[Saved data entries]
===============

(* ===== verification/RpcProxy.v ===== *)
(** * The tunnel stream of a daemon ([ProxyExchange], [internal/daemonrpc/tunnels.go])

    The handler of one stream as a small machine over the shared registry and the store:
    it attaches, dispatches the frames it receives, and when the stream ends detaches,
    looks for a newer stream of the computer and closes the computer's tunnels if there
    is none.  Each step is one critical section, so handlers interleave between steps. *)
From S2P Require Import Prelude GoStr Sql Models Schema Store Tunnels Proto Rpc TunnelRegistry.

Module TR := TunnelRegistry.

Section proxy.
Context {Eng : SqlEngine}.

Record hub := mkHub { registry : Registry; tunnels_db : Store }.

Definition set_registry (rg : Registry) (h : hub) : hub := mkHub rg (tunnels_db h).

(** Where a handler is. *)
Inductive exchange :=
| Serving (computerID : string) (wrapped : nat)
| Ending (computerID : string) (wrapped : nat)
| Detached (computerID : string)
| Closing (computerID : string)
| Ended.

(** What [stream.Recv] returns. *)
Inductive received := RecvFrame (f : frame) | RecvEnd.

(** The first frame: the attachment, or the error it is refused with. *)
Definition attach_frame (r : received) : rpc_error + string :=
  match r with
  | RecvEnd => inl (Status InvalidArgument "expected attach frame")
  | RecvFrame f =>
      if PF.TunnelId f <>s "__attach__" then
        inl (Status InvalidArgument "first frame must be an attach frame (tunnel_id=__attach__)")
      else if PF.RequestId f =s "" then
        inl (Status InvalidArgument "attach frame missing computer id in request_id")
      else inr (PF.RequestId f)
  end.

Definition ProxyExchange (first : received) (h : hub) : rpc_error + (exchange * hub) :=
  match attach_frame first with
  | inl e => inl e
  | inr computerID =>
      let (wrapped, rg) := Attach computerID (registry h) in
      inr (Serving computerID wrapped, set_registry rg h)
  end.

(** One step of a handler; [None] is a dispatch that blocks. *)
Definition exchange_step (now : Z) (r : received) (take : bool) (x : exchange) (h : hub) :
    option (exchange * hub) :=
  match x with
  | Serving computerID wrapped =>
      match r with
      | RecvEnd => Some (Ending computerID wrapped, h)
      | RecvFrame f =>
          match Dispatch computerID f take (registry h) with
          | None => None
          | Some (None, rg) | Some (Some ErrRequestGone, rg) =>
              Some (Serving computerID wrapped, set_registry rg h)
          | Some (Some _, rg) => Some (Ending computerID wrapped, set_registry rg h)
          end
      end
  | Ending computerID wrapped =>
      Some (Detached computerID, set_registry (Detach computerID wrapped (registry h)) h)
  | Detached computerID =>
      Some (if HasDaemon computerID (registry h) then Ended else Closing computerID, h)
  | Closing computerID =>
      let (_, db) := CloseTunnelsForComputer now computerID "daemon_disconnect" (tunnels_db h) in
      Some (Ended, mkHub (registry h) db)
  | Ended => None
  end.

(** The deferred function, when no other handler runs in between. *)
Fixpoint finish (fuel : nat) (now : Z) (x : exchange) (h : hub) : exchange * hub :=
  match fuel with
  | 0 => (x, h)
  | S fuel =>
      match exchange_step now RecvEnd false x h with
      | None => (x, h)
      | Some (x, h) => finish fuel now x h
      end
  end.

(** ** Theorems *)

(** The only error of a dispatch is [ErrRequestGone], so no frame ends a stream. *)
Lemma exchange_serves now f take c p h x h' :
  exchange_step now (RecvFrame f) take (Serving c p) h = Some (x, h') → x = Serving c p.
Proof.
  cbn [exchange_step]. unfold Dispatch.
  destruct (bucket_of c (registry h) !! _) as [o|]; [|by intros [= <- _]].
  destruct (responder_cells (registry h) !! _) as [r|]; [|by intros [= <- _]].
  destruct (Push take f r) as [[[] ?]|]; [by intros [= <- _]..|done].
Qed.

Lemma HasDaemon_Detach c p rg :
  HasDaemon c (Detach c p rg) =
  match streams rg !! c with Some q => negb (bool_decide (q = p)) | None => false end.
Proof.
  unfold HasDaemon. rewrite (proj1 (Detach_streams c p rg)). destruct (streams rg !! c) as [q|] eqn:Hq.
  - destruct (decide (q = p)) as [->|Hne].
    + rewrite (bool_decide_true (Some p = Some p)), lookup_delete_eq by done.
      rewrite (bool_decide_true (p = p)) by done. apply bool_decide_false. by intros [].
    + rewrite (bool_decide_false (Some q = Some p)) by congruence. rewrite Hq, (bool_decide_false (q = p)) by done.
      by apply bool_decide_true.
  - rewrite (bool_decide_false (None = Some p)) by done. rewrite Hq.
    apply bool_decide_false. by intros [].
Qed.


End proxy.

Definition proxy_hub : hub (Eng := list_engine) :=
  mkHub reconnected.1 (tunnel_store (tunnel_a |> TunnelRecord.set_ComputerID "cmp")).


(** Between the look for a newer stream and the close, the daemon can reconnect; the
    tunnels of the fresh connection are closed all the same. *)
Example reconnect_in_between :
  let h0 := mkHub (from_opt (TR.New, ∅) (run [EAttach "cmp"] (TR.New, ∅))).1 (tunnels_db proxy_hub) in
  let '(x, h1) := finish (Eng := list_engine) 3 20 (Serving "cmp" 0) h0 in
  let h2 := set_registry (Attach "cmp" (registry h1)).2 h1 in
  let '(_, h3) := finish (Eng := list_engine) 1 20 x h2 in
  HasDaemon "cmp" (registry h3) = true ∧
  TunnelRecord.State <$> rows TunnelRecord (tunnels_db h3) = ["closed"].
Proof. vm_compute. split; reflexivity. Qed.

===============

PROBLEM DETAILS
Look above for the line with "Record hub := mkHub" and the line with "Definition exchange_step (now", and reproduce exactly those two lines plus every line between, nothing more.

TASK SOLUTION
Record hub := mkHub { registry : Registry; tunnels_db : Store }.

Definition set_registry (rg : Registry) (h : hub) : hub := mkHub rg (tunnels_db h).

(** Where a handler is. *)
Inductive exchange :=
| Serving (computerID : string) (wrapped : nat)
| Ending (computerID : string) (wrapped : nat)
| Detached (computerID : string)
| Closing (computerID : string)
| Ended.

(** What [stream.Recv] returns. *)
Inductive received := RecvFrame (f : frame) | RecvEnd.

(** The first frame: the attachment, or the error it is refused with. *)
Definition attach_frame (r : received) : rpc_error + string :=
  match r with
  | RecvEnd => inl (Status InvalidArgument "expected attach frame")
  | RecvFrame f =>
      if PF.TunnelId f <>s "__attach__" then
        inl (Status InvalidArgument "first frame must be an attach frame (tunnel_id=__attach__)")
      else if PF.RequestId f =s "" then
        inl (Status InvalidArgument "attach frame missing computer id in request_id")
      else inr (PF.RequestId f)
  end.

Definition ProxyExchange (first : received) (h : hub) : rpc_error + (exchange * hub) :=
  match attach_frame first with
  | inl e => inl e
  | inr computerID =>
      let (wrapped, rg) := Attach computerID (registry h) in
      inr (Serving computerID wrapped, set_registry rg h)
  end.

(** One step of a handler; [None] is a dispatch that blocks. *)
Definition exchange_step (now : Z) (r : received) (take : bool) (x : exchange) (h : hub) :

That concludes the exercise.